As principais associações pediátricas insistem, desde 2006 (e ratificaram essas conclusões em 2011, 2016 e 2017), que não há evidências de que a tecnologia seja benéfica para as crianças. Muito pelo contrário. Quanto ao uso de tablets ou chromebooks nas salas de aula, desde o primário, pode interferir na aprendizagem da leitura e da escrita e fomentar a multitarefa tecnológica, que dispersa a atenção.
Até o momento, não existem estudos que estabeleçam seus benefícios e a ausência de seus malefícios. Sim, existe uma indústria com orçamento de marketing ilimitado para patrocinar congressos educacionais e estudos pontuais de rigor questionável (por exemplo, sem grupo de controle) e que se baseiam em critérios subjetivos.
Na Espanha, vivemos constantes mudanças e reformas educacionais. Elas nos favorecem em algo? O que pensa que falta para podermos falar de educação de qualidade que beneficie as crianças?
Existem três grandes correntes filosóficas que determinam as reformas educacionais: a mecanicista, a romântico-idealista e a clássica. A mecanicista assume que a criança é um vaso vazio que deve ser preenchido com dados e o esforço é entendido como um ato frio da vontade. Entende a criança como um recurso futuro para o mundo do trabalho.

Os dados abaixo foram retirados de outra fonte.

(** Each chunk below [n] is either waited for or was given to one decode
    task, and each owned slot belongs to one of those. *)
Record accounted (c : csession) (n : Z) : Prop := {
  ac_bounds : 0 ≤ n ≤ Z.max 0 (cs_total c);
  ac_slots : elements (cs_owned c) ≡ₚ
    (map_to_list (cs_inflight c)).*2 ++ omap unreleased (cs_decodes c);
  ac_chunks : (chunk_of <$> cs_decodes c) ++ (map_to_list (cs_inflight c)).*1 ≡ₚ seqZ 0 n;
  ac_issue : ∀ k, cs_issue c = Some k → k = n;
  ac_tasks : ∀ t d, cs_decodes c !! t = Some d → decode_done d = false → t ∈ cs_set c
}.

Definition all_done (c : csession) : Prop := ∀ d, d ∈ cs_decodes c → decode_done d = true.

(** Every chunk was given to exactly one decode task. *)
Definition complete (c : csession) : Prop := chunk_of <$> cs_decodes c ≡ₚ seqZ 0 (cs_total c).

(** The session gave up and told the producer. *)
Definition aborted (c : csession) : Prop := ∃ a, ReqAbort a ∈ cs_sent c.

Definition finished (c : csession) : bool := match cs_pc c with PDone _ => true | _ => false end.

Lemma held_live c : (∀ r, cs_pc c ≠ PDone r) → held c = cs_owned c.
Proof. unfold held. destruct (cs_pc c); naive_solver. Qed.

Section consumer.
Context (NULL_BLOCK_ID : Z) (init : InitMessage).

Definition outcome (c : csession) (r : gset Z) : Prop :=
  (r = session_blocks NULL_BLOCK_ID c ∧ aborted c) ∨ (r = ∅ ∧ complete c).

Definition pc_ok (c : csession) : Prop :=
  match cs_pc c with
  | PStart | POpen _ =>
      cs_decodes c = [] ∧ cs_total c = 0 ∧ cs_completed c = 0 ∧ cs_issue c = None
  | PWait _ => cs_completed c = zlen (cs_decodes c) ∧ cs_completed c < cs_total c
  | PStopRecv => cs_completed c = zlen (cs_decodes c) ∧ cs_total c ≤ cs_completed c
  | PTail waits =>
      cs_completed c = zlen (cs_decodes c) ∧ cs_total c ≤ cs_completed c ∧ cs_set c ⊆ waits
  | PAbort _ r => r = session_blocks NULL_BLOCK_ID c ∧ aborted c
  | PStop r => cs_issue c = None ∧ outcome c r
  | PClean waits r => cs_issue c = None ∧ outcome c r ∧ cs_set c ⊆ waits
  | PDrain _ _ r | PDone r => cs_issue c = None ∧ outcome c r ∧ all_done c
  end.

Definition wf (c : csession) : Prop := (∃ n, accounted c n) ∧ pc_ok c.

(** What the other tasks of a session leave in place for its main
    coroutine: they may only finish decode tasks. *)
Lemma complete_outcome c n :
  accounted c n → cs_completed c = zlen (cs_decodes c) → cs_total c ≤ cs_completed c →
  complete c.
Proof.
  intros [Hn _ Hc _ _] Hz Hle. unfold complete, zlen in *.
  assert (Hl := Permutation_length Hc). rewrite length_app, !length_fmap in Hl.
  rewrite length_seqZ in Hl. assert (Hm : map_to_list (cs_inflight c) = []).
  { apply nil_length_inv. lia. }
  rewrite Hm in Hc. cbn in Hc. rewrite app_nil_r in Hc. rewrite Hc.
  destruct (Z.le_gt_cases 0 (cs_total c)).
  - replace n with (cs_total c); [done|]. rewrite Hm in Hl. simpl in Hl. lia.
  - rewrite !seqZ_nil by lia. done.
Qed.

Lemma done_of_set c :
  (∃ n, accounted c n) → cs_set c = ∅ → all_done c.
Proof.
  intros [n H] Hs d [t Ht]%list_elem_of_lookup.
  destruct (decode_done d) eqn:Hd; [done|]. apply (ac_tasks _ _ H t) in Hd; [|done]. set_solver.
Qed.

Lemma done_of_waits c waits :
  (∃ n, accounted c n) → cs_set c ⊆ waits →
  forallb (is_done c) (elements waits) = true → all_done c.
Proof.
  intros [n H] Hs Hw d [t Ht]%list_elem_of_lookup.
  destruct (decode_done d) eqn:Hd; [done|].
  assert (Hin : t ∈ waits) by (apply Hs; by eapply ac_tasks).
  rewrite forallb_forall in Hw. specialize (Hw t). unfold is_done in Hw.
  rewrite Ht, Hd in Hw. apply Hw. apply list_elem_of_In. set_solver.
Qed.

(** ** Steps of the main coroutine *)

Lemma accounted_same c c' n :
  accounted c n → cs_total c' = cs_total c → cs_owned c' = cs_owned c →
  cs_inflight c' = cs_inflight c → cs_decodes c' = cs_decodes c →
  (cs_issue c' = cs_issue c ∨ cs_issue c' = None) →
  (∀ t, t ∈ cs_set c → is_done c t = false → t ∈ cs_set c') → accounted c' n.
Proof.
  intros [Hn Hs Hc Hi Ht] E1 E2 E3 E4 E5 E6.
  split; rewrite ?E1, ?E2, ?E3, ?E4; auto.
  - intros k Hk. apply Hi. destruct E5; congruence.
  - intros t d Hd Hdone. apply E6; [by eapply Ht|]. unfold is_done. by rewrite Hd.
Qed.

(** The state a step leaves: well formed, its slots those owned before. *)
Definition left_ok (c c' : csession) : Prop := wf c' ∧ held c' = cs_owned c.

A corrente romântico-idealista assume que existem as sementes do conhecimento na criança. A realidade objetiva não existe e é a criança que “constrói” sua própria aprendizagem. O objetivo desta corrente é que a criança se torne cidadã do sistema social e político idealizado de antemão pelo governo de momento.
Por fim, há a corrente clássica, em que o conhecimento transforma a pessoa. O fim da educação é o próprio aluno. Consiste em buscar a perfeição do que cada um é capaz, transformando-o. Nesta corrente, a escola é entendida como um claustro e a universidade como um templo do saber.
As mudanças nas leis educacionais são apenas a ponta do iceberg da mudança de rumo que os governos de direita e esquerda dão da primeira para a segunda e da segunda para a primeira corrente.
Os nascidos após 1984 são chamados de “nativos digitais”, por se considerar que aprendem melhor tecnologia. Você concorda?
O conceito de “nativo digital” não tem fundamento científico, é considerado um mito. Ora, em todos os mitos há uma parte verdadeira e uma parte falsa. A parte verdadeira é que os nascidos a partir de 1984 têm mais contato com a tecnologia. A parte falsa é que por isso aprendem melhor por meio da tecnologia. De fato, há evidências que mostram que não é o caso.
A multitarefa tecnológica cobra seu preço: mais erros, mais superficialidade no pensamento, perda de senso de relevância... São piores na busca de informações porque não têm critérios e piores no reconhecimento de informações falsas porque carecem de contexto, pois confundem informação com conhecimento.
Considera que uma criança deveria ter em suas mãos mais livros e menos aparelhos eletrônicos?
Claro, e recomendo especialmente os grandes clássicos. Enquanto as histórias nas redes sociais caducam após algumas horas, as obras clássicas são atemporais, justamente porque resistiram ao teste do tempo e do espaço e porque muitos leitores as consideraram suficientemente relevantes para mantê-las vivas.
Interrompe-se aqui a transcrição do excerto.